What is required
Select all lines holding the word "trimmed" from the entries that follow.

BEGIN Records supplied

Lemma score_all_raises q chunks e :
  score_all q chunks = Raise e ->
  exists msg, e = ValueError msg \/ e = TypeError msg.
Proof.
  induction chunks as [|c rest IH]; simpl; [discriminate|].
  unfold chunk_similarity at 1.
  destruct (embedding c) as [v|].
  - destruct (cosine_similarity q v) as [s|e0] eqn:E; simpl.
    + destruct (score_all q rest) as [rs|e1]; simpl; [discriminate|].
      intros H. injection H as <-. now apply IH.
    + intros H. injection H as <-.
      destruct (cosine_similarity_raises _ _ _ E) as [msg ->]. eauto.
  - simpl. intros H. injection H as <-. eauto.
Qed.

Lemma search_corpus_raises env termino all st e st' :
  search_corpus env termino all st = (Raise e, st') -> is_http_500 e.
Proof.
  unfold search_corpus. destruct (env_truthy termino); [|discriminate].
  destruct (chunks_with_embeddings all) as [|c0 cands]; [discriminate|].
  unfold semantic_search.
  destruct (generate_embedding env _ st) as [[q|e0] st1] eqn:G.
  - unfold rank.
    destruct (score_all q (c0 :: cands)) as [results|e1] eqn:S; simpl.
    + destruct (slice_to _ _); discriminate.
    + destruct (score_all_raises _ _ _ S) as [msg [-> | ->]]; intros H;
        injection H as <- _; eexists; reflexivity.
  - destruct (generate_embedding_raises _ _ _ _ _ G) as [detail ->].
    intros H. injection H as <- _. eexists. reflexivity.
Qed.

Lemma corpus_for_search_raises env fid st e st' :
  corpus_for_search env fid st = (Raise e, st') -> is_http_500 e.
Proof.
  unfold corpus_for_search, get_drive_service, list_files_in_folder.
  destruct (is_cache_valid _ _ _); [discriminate|].
  destruct (drive_build env);
    [|intros H; injection H as <- _; eexists; reflexivity].
  destruct (drive_list env fid) as [[|f0 files]|e0];
    [discriminate| |intros H; injection H as <- _; eexists; reflexivity].
  destruct (process_files env (f0 :: files) st). discriminate.
Qed.

(** X6. Whatever goes wrong inside them (a missing setting, Drive, the
    embeddings API, numpy), the three endpoints let out only
    [HTTPException]s of status 500; and when [warmup_cache] raises it has
    changed nothing. *)
Theorem endpoints_raise_only_http_500 :
  (forall env st e st',
      warmup_cache env st = (Raise e, st') -> is_http_500 e /\ st' = st)
  /\ (forall env st e st',
         refresh_cache env st = (Raise e, st') -> is_http_500 e)
  /\ (forall env termino st e st',
         buscar_normativa env termino st = (Raise e, st') -> is_http_500 e).
Proof.
  split; [exact warmup_cache_raises|]. split.
  - intros env st e st'. unfold refresh_cache.
    destruct (warmup_cache env (invalidate_cache st)) as [[r|e0] st1];
      [discriminate|].
    intros H. injection H as <- _. eexists. reflexivity.
  - intros env termino st e st'. unfold buscar_normativa, folder_not_configured.
    destruct (FOLDER_ID env) as [fid|];
      [|intros H; injection H as <- _; eexists; reflexivity].
    destruct (negb (truthy fid));
      [intros H; injection H as <- _; eexists; reflexivity|].
    destruct (corpus_for_search env fid st) as [[[all|resp]|e0] st1] eqn:C.
    + apply search_corpus_raises.
    + discriminate.
    + intros H. injection H as <- _.
      eapply corpus_for_search_raises; eassumption.
Qed.

Lemma endpoints_raise_only_http_500_witness :
  exists detail,
    warmup_cache env_drive_down (initial_state [])
    = (Raise (HTTPException 500 detail), initial_state []).
Proof.
  destruct (warmup_cache env_drive_down (initial_state [])) as [[r|e] st']
    eqn:W; [vm_compute in W; discriminate|].
  destruct (proj1 endpoints_raise_only_http_500 _ _ _ _ W) as [[detail ->] ->].
  now exists detail.
Defined.

Lemma warmup_cache_invalidated env st :
  let out := warmup_cache env (invalidate_cache st) in
  (exists e, fst out = Raise e /\ snd out = invalidate_cache st)
  \/ (exists r, fst out = Ok r /\ snd out = invalidate_cache st
                /\ w_cache_status r = str "empty")
  \/ (exists r, fst out = Ok r
                /\ timestamp (CACHE (snd out)) = Some (now_update env)).
Proof.
  cbv zeta.
  unfold warmup_cache, get_drive_service, list_files_in_folder.
  destruct (FOLDER_ID env) as [fid|]; [|left; simpl; eauto].
  destruct (negb (truthy fid)); [left; simpl; eauto|].
  destruct (negb (openai_client env)); [left; simpl; eauto|].
  change (is_cache_valid (now_valid env) (CACHE (invalidate_cache st)) fid)
    with false. cbv iota.
  destruct (drive_build env); [|left; simpl; eauto].
  destruct (drive_list env fid) as [[|f0 files]|e0];
    [right; left; simpl; eauto| |left; simpl; eauto].
  destruct (process_files env (f0 :: files) (invalidate_cache st)).
  right. right. simpl. eauto.
Qed.

(** X7. [refresh_cache] gives up the snapshot it had before it knows whether
    a new one can be built: afterwards the cache is either empty or freshly
    written by this call.  When the refresh raises, or the folder lists no
    file, the cache is left empty, and the table and the count of API calls
    are as before. *)
Theorem refresh_cache_drops_old_snapshot :
  forall env st,
    let out := refresh_cache env st in
    (CACHE (snd out) = empty_cache
     \/ timestamp (CACHE (snd out)) = Some (now_update env))
    /\ (forall e, fst out = Raise e -> snd out = invalidate_cache st)
    /\ (forall fid,
           FOLDER_ID env = Some fid -> drive_list env fid = Ok [] ->
           snd out = invalidate_cache st).
Proof.
  intros env st out. subst out. unfold refresh_cache.
  pose proof (warmup_cache_invalidated env st) as H. cbv zeta in H.
  destruct (warmup_cache env (invalidate_cache st)) as [[r|e0] st1] eqn:W;
    simpl in *.
  - split; [|split].
    + destruct H as [(e & He & _) | [(r' & _ & -> & _) | (r' & _ & Ht)]];
        [discriminate | now left | now right].
    + discriminate.
    + intros fid Hf Hl. revert W.
      unfold warmup_cache, get_drive_service, list_files_in_folder.
      rewrite Hf, Hl. simpl.
      destruct (negb (truthy fid)); [discriminate|].
      destruct (negb (openai_client env)); [discriminate|].
      destruct (drive_build env); [|discriminate].
      intros W. now injection W as _ <-.
  - destruct H as [(e & He & ->) | [(r' & Hr & _) | (r' & Hr & _)]];
      try discriminate.
    split; [now left|]. split; reflexivity.
Qed.

(** X8. A warm-up that follows a run which assembled at least one chunk is
    a no-op as long as the TTL has not run out: it answers ["warm"] with the
    counts of that run, lists nothing, embeds nothing and leaves the state as
    it is. *)
Theorem second_warmup_is_a_no_op :
  forall env st fid files env2,
    run_starts env st fid files ->
    all_files_data (fst (process_files env files st)) <> [] ->
    FOLDER_ID env2 = Some fid -> openai_client env2 = true ->
    (now_valid env2 < expiry env)%Z ->
    let all := all_files_data (fst (process_files env files st)) in
    let st1 := snd (warmup_cache env st) in
    exists result,
      warmup_cache env2 st1 = (Ok result, st1)
      /\ w_success result = true
      /\ w_cache_status result = str "warm"
      /\ w_total_chunks result = Some (length all)
      /\ w_total_documents result = Some (unique_docs all).
Proof.
  intros env st fid files env2 Hrun Hall Hf2 Ho2 Hnow all st1.
  assert (Hne : files <> []).
  { intros ->. apply Hall. reflexivity. }
  pose proof (warmup_cache_run env st fid files Hrun Hne) as W.
  cbv zeta in W. subst st1. rewrite W. simpl snd.
  destruct Hrun as (_ & Ht & _).
  unfold warmup_cache at 1. rewrite Hf2, Ht, Ho2. simpl negb. cbv iota.
  assert (V : is_cache_valid (now_valid env2)
                (CACHE (update_cache env fid all
                          (snd (process_files env files st)))) fid = true).
  { apply is_cache_valid_written. split; assumption. }
  fold all. rewrite V. eexists. split; [reflexivity|]. repeat split.
Qed.

Lemma second_warmup_is_a_no_op_witness :
  let st1 := snd (warmup_cache env_one_file (initial_state [])) in
  exists result,
    warmup_cache env_one_file st1 = (Ok result, st1)
    /\ w_cache_status result = str "warm"
    /\ w_total_chunks result = Some 1.
Proof.
  intros st1.
  destruct (second_warmup_is_a_no_op env_one_file (initial_state [])
              sample_folder [txt_file] env_one_file)
    as (result & Hw & _ & Hs & Hc & _).
  - repeat split.
  - vm_compute. discriminate.
  - reflexivity.
  - reflexivity.
  - vm_compute. reflexivity.
  - exists result. split; [exact Hw|]. split; [exact Hs|].
    rewrite Hc. vm_compute. reflexivity.
Defined.

(** ** Whitespace and [strip] *)

Lemma blank_or_inked s : blank s \/ inked s.
Proof.
  induction s as [|c s [IH|(d & Hd & Hs)]].
  - left. constructor.
  - destruct (isspace c) eqn:E.
    + left. now constructor.
    + right. exists c. split; [now left | assumption].
  - right. exists d. split; [now right | assumption].
Qed.

Lemma blank_not_inked s : blank s -> inked s -> False.
Proof.
  intros Hb (c & Hc & Hs). unfold blank in Hb. rewrite Forall_forall in Hb.
  specialize (Hb c Hc). congruence.
Qed.

Lemma lstrip_blank s : blank s -> lstrip s = [].
Proof.
  induction 1 as [|c s Hc _ IH]; simpl; [reflexivity|]. now rewrite Hc.
Qed.

Lemma lstrip_head s :
  lstrip s = [] \/ exists x r, lstrip s = x :: r /\ isspace x = false.
Proof.
  induction s as [|c s IH]; simpl; [now left|].
  destruct (isspace c) eqn:E; [assumption|]. right. eauto.
Qed.

(** [lstrip] stops at the first character that is not whitespace, at the
    latest. *)
Lemma lstrip_keep a x r :
  isspace x = false -> exists a', lstrip (a ++ x :: r) = a' ++ x :: r.
Proof.
  intros Hx. induction a as [|c a (a' & IH)]; simpl.
  - rewrite Hx. now exists [].
  - destruct (isspace c); [eauto|]. now exists (c :: a).
Qed.

Lemma rstrip_keep q y b :
  isspace y = false -> exists b', rstrip (q ++ y :: b) = q ++ y :: b'.
Proof.
  intros Hy. unfold rstrip. rewrite rev_app_distr. simpl.
  rewrite <- app_assoc. simpl.
  destruct (lstrip_keep (rev b) y (rev q) Hy) as (b' & ->).
  exists (rev b'). rewrite rev_app_distr. simpl.
  now rewrite rev_involutive, <- app_assoc.
Qed.

Lemma rstrip_last s :
  rstrip s = [] \/ exists q y, rstrip s = q ++ [y] /\ isspace y = false.
Proof.
  unfold rstrip.
  destruct (lstrip_head (rev s)) as [-> | (x & r & -> & Hx)];
    [now left|].
  right. exists (rev r), x. now split.
Qed.

Lemma strip_blank s : blank s -> strip s = [].
Proof.
  intros H. unfold strip, rstrip. rewrite (lstrip_blank (rev s)).
  - reflexivity.
  - unfold blank in *. rewrite Forall_forall in *. intros c Hc.
    apply H. now apply in_rev.
Qed.

Lemma strip_inked s : inked s -> trimmed (strip s).
Proof.
  intros (c & Hc & Hs). apply in_split in Hc. destruct Hc as (a & b & ->).
  unfold strip.
  destruct (rstrip_keep a c b Hs) as (b' & Hr).
  destruct (rstrip_last (a ++ c :: b)) as [E | (q & y & E & Hy)].
  - rewrite Hr in E. now destruct a.
  - rewrite E. destruct (lstrip_keep q y [] Hy) as (q' & Hl).
    split.
    + destruct (lstrip_head (q ++ [y])) as [E' | H]; [|exact H].
      rewrite Hl in E'. now destruct q'.
    + exists q', y. now split.
Qed.

Lemma strip_nil_iff s : strip s = [] <-> blank s.
Proof.
  split; [|apply strip_blank].
  intros H. destruct (blank_or_inked s) as [Hb|Hi]; [assumption|].
  apply strip_inked in Hi. destruct Hi as [(x & r & E & _) _]. congruence.
Qed.

Lemma trimmed_inked p : trimmed p -> inked p.
Proof.
  intros [(x & r & -> & Hx) _]. exists x. split; [now left | assumption].
Qed.

Lemma infix_inked p s : inked p -> infix p s -> inked s.
Proof.
  intros (c & Hc & Hs) (a & b & ->). exists c. split; [|assumption].
  apply in_or_app. right. apply in_or_app. now left.
Qed.

(** Stripping a string keeps every trimmed part of it. *)
Lemma strip_infix p s : trimmed p -> infix p s -> infix p (strip s).
Proof.
  intros [(x & r & Ex & Hx) (q & y & Ey & Hy)] (a & b & ->).
  unfold strip.
  destruct (rstrip_keep (a ++ q) y b Hy) as (b' & Hr).
  assert (E : a ++ p ++ b = (a ++ q) ++ y :: b).
  { rewrite Ey, <- !app_assoc. reflexivity. }
  rewrite E, Hr.
  assert (E' : (a ++ q) ++ y :: b' = a ++ x :: (r ++ b')).
  { rewrite <- app_assoc.
    change (y :: b') with ([y] ++ b'). rewrite (app_assoc q), <- Ey, Ex.
    reflexivity. }
  rewrite E'. destruct (lstrip_keep a x (r ++ b') Hx) as (a' & ->).
  exists a', b'. now rewrite Ex.
Qed.

Lemma strip_trimmed p : trimmed p -> strip (p ++ [space]) = p.
Proof.
  intros [(x & r & Ex & Hx) (q & y & Ey & Hy)].
  unfold strip. rewrite rstrip_space.
  assert (Hr : rstrip p = p).
  { unfold rstrip. rewrite Ey, rev_app_distr. simpl. rewrite Hy.
    rewrite <- (rev_involutive q) at 2. reflexivity. }
  rewrite Hr, Ex. simpl. now rewrite Hx.
Qed.

(** ** Lines, paragraphs and the turns of the segmenter *)

Lemma split_lines_not_nil s : split_lines s <> [].
Proof.
  destruct s as [|c s]; simpl; [discriminate|].
  destruct (c =? 10)%N; [discriminate|].
  destruct (split_lines s); discriminate.
Qed.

END Records supplied

Result of the exercise
Lemma strip_inked s : inked s -> trimmed (strip s).
Lemma trimmed_inked p : trimmed p -> inked p.
(** Stripping a string keeps every trimmed part of it. *)
Lemma strip_infix p s : trimmed p -> infix p s -> infix p (strip s).
Lemma strip_trimmed p : trimmed p -> strip (p ++ [space]) = p.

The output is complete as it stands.